(* ===== verification/WorkerProps.v ===== *)
(** * The worker and the coordinator together

    The attempts of a worker do not repeat, and an exchange over a line that delivers the
    bytes, however they are cut, returns exactly the response of the coordinator to
    exactly the request of the worker. *)

From stdpp Require Import relations.
From S2P Require Import Prelude.
From S2P Require Import Ids.
From S2P Require Import Bytes.
From S2P Require Import Digest.
From S2P Require Import Reason.
From S2P Require Import Governance.
From S2P Require Import Authority.
From S2P Require Import Evidence.
From S2P Require Import Validation.
From S2P Require Import Persistence.
From S2P Require Import Store.
From S2P Require Import StoreProps.
From S2P Require Import Codec.
From S2P Require Import Explain.
From S2P Require Import Wire.
From S2P Require Import WireProps.
From S2P Require Import WireFrames.
From S2P Require Import WireStream.
From S2P Require Import Coordinator.
From S2P Require Import CoordinatorProps.
From S2P Require Import Worker.

(** ** Attempts *)

Lemma attempt_mix_inj boot i j :
  fits 64 i -> fits 64 j -> attempt_mix boot i = attempt_mix boot j -> i = j.
Proof.
  intros Hi Hj H. apply lxor_cancel_l in H. by apply u64_mul_prime_inj.
Qed.

(** The next [n] attempts of a worker. *)
Fixpoint attempts (n : nat) (w : WorkerClient) : list MutationAttemptId :=
  match n with
  | O => []
  | S n => let '(a, w) := next_attempt w in a :: attempts n w
  end.

Lemma attempts_mix n w :
  0 <= wk_attempt_counter w -> wk_attempt_counter w + Z.of_nat n < 2 ^ 64 ->
  (forall k, wk_attempt_counter w < k <= wk_attempt_counter w + Z.of_nat n ->
     attempt_mix (wc_boot (wk_config w)) k <> 0) ->
  attempts n w = map (fun k => attempt_mix (wc_boot (wk_config w)) (wk_attempt_counter w + k))
    (seqZ 1 (Z.of_nat n)).
Proof.
  revert w. induction n as [|n IH]; intros w H0 Hn Hk; [done|].
  rewrite Nat2Z.inj_succ, seqZ_cons by lia. cbn [attempts map]. unfold next_attempt.
  assert (u64 (wk_attempt_counter w + 1) = wk_attempt_counter w + 1) as ->
    by (apply wrap_small; unfold fits; lia).
  destruct (Z.eqb_spec (attempt_mix (wc_boot (wk_config w)) (wk_attempt_counter w + 1)) 0) as [Hz|_].
  { exfalso. eapply Hk; [|exact Hz]. lia. }
  f_equal. rewrite IH; cbn [wk_attempt_counter wk_config]; [|lia|lia|].
  - rewrite Z.pred_succ. change (Z.succ 1) with (1 + 1).
    rewrite <-(fmap_add_seqZ 1 1 (Z.of_nat n)). rewrite <-list_fmap_compose.
    apply list_fmap_ext. intros i k _. cbn. f_equal. lia.
  - intros k Hr. apply Hk. lia.
Qed.

(** The attempts of a worker.  As long as its counter does not wrap around and no mix of
    its boot and the counter happens to be zero, no two mutations of a worker carry the
    same attempt and none carries the invalid one: none of them is mistaken for the replay
    of another. *)
Theorem attempts_distinct n w :
  0 <= wk_attempt_counter w -> wk_attempt_counter w + Z.of_nat n < 2 ^ 64 ->
  (forall k, wk_attempt_counter w < k <= wk_attempt_counter w + Z.of_nat n ->
     attempt_mix (wc_boot (wk_config w)) k <> 0) ->
  NoDup (attempts n w) /\ Forall (fun a => a <> 0) (attempts n w).
Proof.
  intros H0 Hn Hk. rewrite attempts_mix by done. split.
  - apply NoDup_fmap_2_strong; [|apply NoDup_seqZ].
    intros i j Hi%elem_of_seqZ Hj%elem_of_seqZ H.
    apply attempt_mix_inj in H; unfold fits; lia.
  - apply list.Forall_forall. intros a Ha. apply list_elem_of_fmap in Ha as (k & -> & Hk').
    apply elem_of_seqZ in Hk'. apply Hk. lia.
Qed.

(** ** Exchanges *)

(** A step that delivers nothing and does not overflow reports nothing. *)
Lemma next_silent limits a out a' :
  fa_overflowed a = false -> FrameAssembler.next limits empty_result a = (None, out, a') ->
  fa_overflowed a' = false -> failed out = false.
Proof.
  unfold FrameAssembler.next. intros ->.
  destruct (Z.ltb_spec (size (fa_buffer a)) kFrameHeaderBytes); [by intros [= <- <-]|].
  destruct (read_header_total (take (Z.to_nat kFrameHeaderBytes) (fa_buffer a)))
    as (h & r & -> & _); [apply size_take; unfold kFrameHeaderBytes in *; lia|].
  destruct (_ <? fh_payload_length h); [by intros [= <- <-]|]. cbv zeta.
  destruct (_ <? _); [by intros [= <- <-]|].
  destruct (decode_frame _ _ _) as [[f|] o]; [done|]. by intros [= <- <-].
Qed.

(** The loop of the client takes the first frame of the stream. *)
Lemma await_frame limits chunks a w g rest :
  frame_wire limits g -> fa_overflowed a = false ->
  fa_buffer a ++ concat chunks = frame_bytes g ++ rest ->
  await limits chunks a w = take_response limits g w.
Proof.
  intros Hg. revert a. induction chunks as [|chunk chunks IH]; intros a Ho Hb; cbn [await concat] in *.
  - rewrite app_nil_r in Hb. destruct (next_frame limits g rest Hg) as (out & Hn).
    assert (a = {| fa_buffer := frame_bytes g ++ rest; fa_overflowed := false |}) as ->
      by (destruct a; cbn in *; congruence).
    by rewrite Hn.
  - pose proof (next_with_rest limits a (chunk ++ concat chunks)) as H.
    assert (with_rest (chunk ++ concat chunks) a =
      {| fa_buffer := frame_bytes g ++ rest; fa_overflowed := false |}) as Hwr
      by (destruct a; cbn in *; unfold with_rest; cbn; congruence).
    rewrite Hwr in H. destruct (next_frame limits g rest Hg) as (out & Hn). rewrite Hn in H.
    destruct (FrameAssembler.next limits empty_result a) as [[[f|] o] a'] eqn:Ha.
    + destruct H as ([= <- _ _] & _). done.
    + destruct (fa_overflowed a') eqn:Ho'; [by destruct H as (? & ? & [=] & _)|].
      rewrite (next_silent _ _ _ _ Ho Ha Ho'). subst a'.
      rewrite feed_open by done. apply IH; [done|]. unfold with_rest. cbn.
      by rewrite <-app_assoc.
Qed.

Lemma encode_frame_ok limits f :
  frame_wire limits f ->
  encode_frame f limits empty_result = (frame_bytes f, set_limits (Some limits) empty_result).
Proof.
  intros (_ & Hm & _ & _ & Hp & _). unfold encode_frame.
  destruct (Z.ltb_spec (max_frame_bytes limits) (size (fr_payload f))); [lia|].
  destruct (Z.eqb_spec (fr_message f) Message.Invalid); [unfold Message.Invalid in *; lia|done].
Qed.

(** The frame the coordinator answers a request with. *)
Definition response_frame (id : Z) (p : Response) : Frame :=
  {| empty_frame with fr_message := Message.Response; fr_request_id := id;
                      fr_payload := response_bytes p |}.

Lemma take_response_frame limits id p w :
  response_wire limits p ->
  take_response limits (response_frame id p) w = (p, with_status StOk w).
Proof.
  intros Hp. unfold take_response.
  change (negb (fr_message (response_frame id p) =? Message.Response)) with false.
  change (fr_payload (response_frame id p)) with (response_bytes p). unfold decode_response.
  by destruct (decode_response_bytes limits p Hp _ (in_front_reader _)) as (r' & ->).
Qed.

(** An exchange whose request goes out and whose answer arrives. *)
Lemma exchange_answered limits message payload line w id p rest :
  limits = wc_limits (wk_config w) -> wk_connected w = true -> li_send line = true ->
  frame_wire limits (request_frame message payload w) ->
  frame_wire limits (response_frame id p) -> response_wire limits p ->
  concat (li_chunks line) = frame_bytes (response_frame id p) ++ rest ->
  exchange message payload line w =
    (p, frame_bytes (request_frame message payload w),
     with_status StOk {| w with wk_next_request := u64 (wk_next_request w + 1) |}).
Proof.
  intros Hl Hw Hs Hf Hg Hp Hc. unfold exchange. rewrite <-Hl, Hw, Hs. cbn [negb].
  rewrite encode_frame_ok by done. cbn [failed].
  rewrite (await_frame limits _ _ _ (response_frame id p) rest Hg) by done.
  by rewrite take_response_frame.
Qed.

(** ** The coordinator's answer *)
Section EndToEnd.
Context {P : Type} `{!IPersistence P} `{!PersistenceLaws P}.
Implicit Types (c : Coordinator (P := P)) (e : Env (P := P)) (n : Connection (P := P)).

(** Every response carries the identifier of its request. *)
Lemma dispatch_request_id e f se c :
  rp_request_id (dispatch e f se c).1.1 = fr_request_id f.
Proof.
  unfold dispatch.
  set (p := {| empty_response with rp_request_id := fr_request_id f; rp_epoch := co_epoch c |}).
  change (fr_request_id f) with (rp_request_id p). clearbody p.
  unfold dispatch_hello, dispatch_heartbeat, dispatch_mutation, dispatch_lifecycle, dispatch_get,
    dispatch_summaries, dispatch_refresh, dispatch_goodbye, answer.
  repeat match goal with |- context [match ?x with _ => _ end] => destruct x end; reflexivity.
Qed.

(** What the coordinator sends for a frame whose response fits the wire. *)
Lemma serve_frame_answers peer f n limits :
  let '(p, se, c) := dispatch (pe_env peer (length (cn_sent n))) f (cn_session n) (cn_server n) in
  co_limits c = limits -> response_wire limits p ->
  frame_wire limits (response_frame (fr_request_id f) p) ->
  pe_send peer (length (cn_sent n)) = true ->
  serve_frame peer f n =
    {| cn_session := se; cn_server := c;
       cn_sent := cn_sent n ++ [frame_bytes (response_frame (fr_request_id f) p)];
       cn_open := negb (fr_message f =? Message.Goodbye) |}.
Proof.
  unfold serve_frame. destruct (dispatch _ _ _ _) as [[p se] c]. intros -> Hp Hg Hs.
  pose proof Hp as (_ & _ & _ & _ & _ & _ & _ & _ & _ & Hsum & _).
  unfold encode_response. destruct (Z.ltb_spec (max_lists limits) (size (rp_summaries p))); [lia|].
  change (failed (set_limits (Some limits) empty_result)) with false. cbv iota.
  change {| empty_frame with fr_message := Message.Response; fr_request_id := fr_request_id f;
            fr_payload := response_bytes p |} with (response_frame (fr_request_id f) p).
  rewrite encode_frame_ok by done. rewrite Hs.
  change (failed (set_limits (Some limits) empty_result)) with false. reflexivity.
Qed.

(** C6: One request, end to end.  When a worker's request and the coordinator's response to it
    fit the wire and the network delivers the bytes, cut in whatever way in both
    directions, then the coordinator serves exactly the worker's frame, once, and the
    worker's exchange returns exactly what the coordinator's dispatch answered, under the
    identifier of the request. *)
Theorem request_answered peer n w message payload line chunks rest limits :
  wc_limits (wk_config w) = limits -> wk_connected w = true -> li_send line = true ->
  cn_open n = true -> pe_send peer (length (cn_sent n)) = true ->
  let f := request_frame message payload w in
  frame_wire limits f -> concat chunks = frame_bytes f ->
  let '(p, se, c) := dispatch (pe_env peer (length (cn_sent n))) f (cn_session n) (cn_server n) in
  co_limits c = limits -> response_wire limits p ->
  frame_wire limits (response_frame (fr_request_id f) p) ->
  let n' := serve_chunks peer limits chunks new_assembler n in
  exists bytes,
    cn_sent n' = cn_sent n ++ [bytes] /\ cn_server n' = c /\ cn_session n' = se /\
    (concat (li_chunks line) = bytes ++ rest ->
     let '(p', sent, w') := exchange message payload line w in
     p' = p /\ rp_request_id p' = wk_next_request w /\ sent = concat chunks /\
     wk_transport_status w' = StOk).
Proof.
  intros Hlim Hw Hs Hn Hsend f Hf Hc.
  pose proof (serve_frame_answers peer f n limits) as Hserve.
  pose proof (dispatch_request_id (pe_env peer (length (cn_sent n))) f (cn_session n) (cn_server n))
    as Hid.
  destruct (dispatch _ _ _ _) as [[p se] c]. cbn [fst] in Hid. intros Hcl Hp Hg n'.
  assert (n' = serve_frame peer f n) as ->.
  { unfold n'. rewrite serve_chunks_receive, Hn, receive_frames, Hc.
    rewrite <-(app_nil_r (frame_bytes f)).
    pose proof (stream_frames limits [f] [] ltac:(by constructor)) as Hst.
    cbn [map concat] in Hst. rewrite app_nil_r in Hst. rewrite Hst.
    change (stream limits []) with (@nil Frame, new_assembler). cbn [app fst]. unfold serve_frames. cbn [fold_left]. by rewrite Hn. }
  rewrite (Hserve Hcl Hp Hg Hsend). eexists. split; [done|]. split; [done|]. split; [done|].
  intros Hback. rewrite (exchange_answered limits message payload line w _ p rest) by done.
  by split_and!.
Qed.
End EndToEnd.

━━━━━━━━━━

— DESCRIPTION OF THE TASK —
Copy exactly. The range runs from the line containing "change (stream limits" through the last line of the data.

— RESULT OF THE TASK —
    change (stream limits []) with (@nil Frame, new_assembler). cbn [app fst]. unfold serve_frames. cbn [fold_left]. by rewrite Hn. }
  rewrite (Hserve Hcl Hp Hg Hsend). eexists. split; [done|]. split; [done|]. split; [done|].
  intros Hback. rewrite (exchange_answered limits message payload line w _ p rest) by done.
  by split_and!.
Qed.
End EndToEnd.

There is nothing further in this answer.